◆ **WHAT YOU WILL DO**:
Write out the listing below word for word.

◆ **DATA LISTING**:
(** X17: the toasts of the two add forms follow the result.  "Kart
    eklendi" is raised exactly when the service accepted the insert of the
    card, and "Sütun eklendi" exactly when it accepted the insert of the
    column (of a board, for a title that is not blank); a rejected insert
    raises no toast. *)
Theorem add_toasts_follow_the_result
    (trim : string -> string) (s : State) (columnId title : string)
    (ui : BoardUi.t) (board : string) :
  boardId (env s) = Some board -> Js.truthy board = true ->
  Js.truthy (trim (BoardUi.newColumnTitle ui)) = true ->
  notices (new_events s (snd (handleAddCard columnId title s)))
  = match service (env s) (requests s) with
    | Accepted _ => [ToastSuccess "Kart eklendi"]
    | Rejected _ => []
    end
  /\ notices (new_events s (snd (handleAddColumn trim ui s)))
     = match service (env s) (requests s) with
       | Accepted _ => [ToastSuccess "Sütun eklendi"]
       | Rejected _ => []
       end.
Proof.
  intros Hid Htruthy Htitle. split.
  - unfold handleAddCard.
    pose proof (addCard_result columnId title s) as Hresult.
    destruct (service (env s) (requests s)).
    + destruct Hresult as [c Hc].
      now rewrite (notices_after _ _ s (Some c) [ToastSuccess "Kart eklendi"]
                     (addCard_quiet columnId title) Hc).
    + now rewrite (notices_after _ _ s None [] (addCard_quiet columnId title)
                     Hresult)
        by (simpl; now rewrite app_nil_r).
  - unfold handleAddColumn. rewrite Htitle.
    pose proof (addColumn_result (trim (BoardUi.newColumnTitle ui)) board s
                  Hid Htruthy) as Hresult.
    destruct (service (env s) (requests s)).
    + destruct Hresult as [c Hc].
      now rewrite (notices_after _ _ s (Some c) [ToastSuccess "Sütun eklendi"]
                     (addColumn_quiet _) Hc).
    + now rewrite (notices_after _ _ s None [] (addColumn_quiet _) Hresult)
        by (simpl; now rewrite app_nil_r).
Qed.

Lemma add_toasts_follow_the_result_witness :
  let s := Small.state (Sample.rejecting 0) in
  let ui := setNewColumnTitle "Review" Small.ui in
  notices (new_events s (snd (handleAddCard "c1" "Write" s))) = []
  /\ notices (new_events s (snd (handleAddColumn (fun t => t) ui s))) = [].
Proof.
  exact (add_toasts_follow_the_result (fun t => t)
           (Small.state (Sample.rejecting 0)) "c1" "Write"
           (setNewColumnTitle "Review" Small.ui) "b1"
           eq_refl eq_refl eq_refl).
Defined.

(** X18: the toasts of the card modal do not follow the result.  Saving,
    deleting and assigning from the card modal raise their success toast in
    every case; when the service has rejected the update of a save, the
    hook holds the error message and the toast is raised all the same. *)
Theorem modal_toasts_are_unconditional
    (s : State) (cardId : string) (updates : CardUpdates)
    (userId : option string) :
  notices (new_events s (snd (Board_onSave cardId updates s)))
  = [ToastSuccess "Kart güncellendi"]
  /\ notices (new_events s (snd (Board_onDelete cardId s)))
     = [ToastSuccess "Kart silindi"]
  /\ notices (new_events s (snd (Board_onAssign cardId userId s)))
     = [ToastSuccess (if Js.truthy_opt userId then "Kart atandı"
                      else "Atama kaldırıldı")]
  /\ forall e,
       service (env s) (requests s) = Rejected e ->
       error (hook (snd (Board_onSave cardId updates s)))
       = Some (Js.message_or e "Failed to update card").
Proof.
  assert (Hreturns : forall (op : Op) toLowerCase,
             rethrows op = false ->
             exists v, fst (run toLowerCase op s) = Returned v).
  { intros op toLowerCase Hop. apply (operations_return toLowerCase op Hop). }
  split; [|split; [|split]].
  - unfold Board_onSave.
    destruct (Hreturns (op_updateCard cardId updates) (fun t => t) eq_refl)
      as [v Hv].
    unfold run, returning in Hv.
    destruct (fst (updateCard cardId updates s)) as [b|e] eqn:Hb;
      [|unfold bind in Hv; destruct (updateCard cardId updates s) as [[?|?] ?];
        simpl in *; discriminate].
    now rewrite (notices_after _ _ s b [ToastSuccess "Kart güncellendi"]
                   (updateCard_quiet cardId updates) Hb).
  - unfold Board_onDelete.
    destruct (Hreturns (op_deleteCard cardId) (fun t => t) eq_refl) as [v Hv].
    unfold run, returning in Hv.
    destruct (fst (deleteCard cardId s)) as [b|e] eqn:Hb;
      [|unfold bind in Hv; destruct (deleteCard cardId s) as [[?|?] ?];
        simpl in *; discriminate].
    now rewrite (notices_after _ _ s b [ToastSuccess "Kart silindi"]
                   (deleteCard_quiet cardId) Hb).
  - unfold Board_onAssign.
    destruct (Hreturns (op_assignCard cardId userId) (fun t => t) eq_refl)
      as [v Hv].
    unfold run, returning in Hv.
    destruct (fst (assignCard cardId userId s)) as [b|e] eqn:Hb;
      [|unfold bind in Hv; destruct (assignCard cardId userId s) as [[?|?] ?];
        simpl in *; discriminate].
    rewrite (notices_after _ _ s b
               [ToastSuccess (if Js.truthy_opt userId then "Kart atandı"
                              else "Atama kaldırıldı")]
               (assignCard_quiet cardId userId) Hb) by reflexivity.
    unfold notices. simpl. reflexivity.
  - intros e Hrejected.
    apply (wp_run (Board_onSave cardId updates)
             (fun _ s' =>
                error (hook s')
                = Some (Js.message_or e "Failed to update card"))).
    unfold Board_onSave, updateCard.
    wp_steps. wp_reply Hrejected. wp_steps. reflexivity.
Qed.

◆ **EXERCISE ANSWER**:
(** X17: the toasts of the two add forms follow the result.  "Kart
    eklendi" is raised exactly when the service accepted the insert of the
    card, and "Sütun eklendi" exactly when it accepted the insert of the
    column (of a board, for a title that is not blank); a rejected insert
    raises no toast. *)
Theorem add_toasts_follow_the_result
    (trim : string -> string) (s : State) (columnId title : string)
    (ui : BoardUi.t) (board : string) :
  boardId (env s) = Some board -> Js.truthy board = true ->
  Js.truthy (trim (BoardUi.newColumnTitle ui)) = true ->
  notices (new_events s (snd (handleAddCard columnId title s)))
  = match service (env s) (requests s) with
    | Accepted _ => [ToastSuccess "Kart eklendi"]
    | Rejected _ => []
    end
  /\ notices (new_events s (snd (handleAddColumn trim ui s)))
     = match service (env s) (requests s) with
       | Accepted _ => [ToastSuccess "Sütun eklendi"]
       | Rejected _ => []
       end.
Proof.
  intros Hid Htruthy Htitle. split.
  - unfold handleAddCard.
    pose proof (addCard_result columnId title s) as Hresult.
    destruct (service (env s) (requests s)).
    + destruct Hresult as [c Hc].
      now rewrite (notices_after _ _ s (Some c) [ToastSuccess "Kart eklendi"]
                     (addCard_quiet columnId title) Hc).
    + now rewrite (notices_after _ _ s None [] (addCard_quiet columnId title)
                     Hresult)
        by (simpl; now rewrite app_nil_r).
  - unfold handleAddColumn. rewrite Htitle.
    pose proof (addColumn_result (trim (BoardUi.newColumnTitle ui)) board s
                  Hid Htruthy) as Hresult.
    destruct (service (env s) (requests s)).
    + destruct Hresult as [c Hc].
      now rewrite (notices_after _ _ s (Some c) [ToastSuccess "Sütun eklendi"]
                     (addColumn_quiet _) Hc).
    + now rewrite (notices_after _ _ s None [] (addColumn_quiet _) Hresult)
        by (simpl; now rewrite app_nil_r).
Qed.

Lemma add_toasts_follow_the_result_witness :
  let s := Small.state (Sample.rejecting 0) in
  let ui := setNewColumnTitle "Review" Small.ui in
  notices (new_events s (snd (handleAddCard "c1" "Write" s))) = []
  /\ notices (new_events s (snd (handleAddColumn (fun t => t) ui s))) = [].
Proof.
  exact (add_toasts_follow_the_result (fun t => t)
           (Small.state (Sample.rejecting 0)) "c1" "Write"
           (setNewColumnTitle "Review" Small.ui) "b1"
           eq_refl eq_refl eq_refl).
Defined.

(** X18: the toasts of the card modal do not follow the result.  Saving,
    deleting and assigning from the card modal raise their success toast in
    every case; when the service has rejected the update of a save, the
    hook holds the error message and the toast is raised all the same. *)
Theorem modal_toasts_are_unconditional
    (s : State) (cardId : string) (updates : CardUpdates)
    (userId : option string) :
  notices (new_events s (snd (Board_onSave cardId updates s)))
  = [ToastSuccess "Kart güncellendi"]
  /\ notices (new_events s (snd (Board_onDelete cardId s)))
     = [ToastSuccess "Kart silindi"]
  /\ notices (new_events s (snd (Board_onAssign cardId userId s)))
     = [ToastSuccess (if Js.truthy_opt userId then "Kart atandı"
                      else "Atama kaldırıldı")]
  /\ forall e,
       service (env s) (requests s) = Rejected e ->
       error (hook (snd (Board_onSave cardId updates s)))
       = Some (Js.message_or e "Failed to update card").
Proof.
  assert (Hreturns : forall (op : Op) toLowerCase,
             rethrows op = false ->
             exists v, fst (run toLowerCase op s) = Returned v).
  { intros op toLowerCase Hop. apply (operations_return toLowerCase op Hop). }
  split; [|split; [|split]].
  - unfold Board_onSave.
    destruct (Hreturns (op_updateCard cardId updates) (fun t => t) eq_refl)
      as [v Hv].
    unfold run, returning in Hv.
    destruct (fst (updateCard cardId updates s)) as [b|e] eqn:Hb;
      [|unfold bind in Hv; destruct (updateCard cardId updates s) as [[?|?] ?];
        simpl in *; discriminate].
    now rewrite (notices_after _ _ s b [ToastSuccess "Kart güncellendi"]
                   (updateCard_quiet cardId updates) Hb).
  - unfold Board_onDelete.
    destruct (Hreturns (op_deleteCard cardId) (fun t => t) eq_refl) as [v Hv].
    unfold run, returning in Hv.
    destruct (fst (deleteCard cardId s)) as [b|e] eqn:Hb;
      [|unfold bind in Hv; destruct (deleteCard cardId s) as [[?|?] ?];
        simpl in *; discriminate].
    now rewrite (notices_after _ _ s b [ToastSuccess "Kart silindi"]
                   (deleteCard_quiet cardId) Hb).
  - unfold Board_onAssign.
    destruct (Hreturns (op_assignCard cardId userId) (fun t => t) eq_refl)
      as [v Hv].
    unfold run, returning in Hv.
    destruct (fst (assignCard cardId userId s)) as [b|e] eqn:Hb;
      [|unfold bind in Hv; destruct (assignCard cardId userId s) as [[?|?] ?];
        simpl in *; discriminate].
    rewrite (notices_after _ _ s b
               [ToastSuccess (if Js.truthy_opt userId then "Kart atandı"
                              else "Atama kaldırıldı")]
               (assignCard_quiet cardId userId) Hb) by reflexivity.
    unfold notices. simpl. reflexivity.
  - intros e Hrejected.
    apply (wp_run (Board_onSave cardId updates)
             (fun _ s' =>
                error (hook s')
                = Some (Js.message_or e "Failed to update card"))).
    unfold Board_onSave, updateCard.
    wp_steps. wp_reply Hrejected. wp_steps. reflexivity.
Qed.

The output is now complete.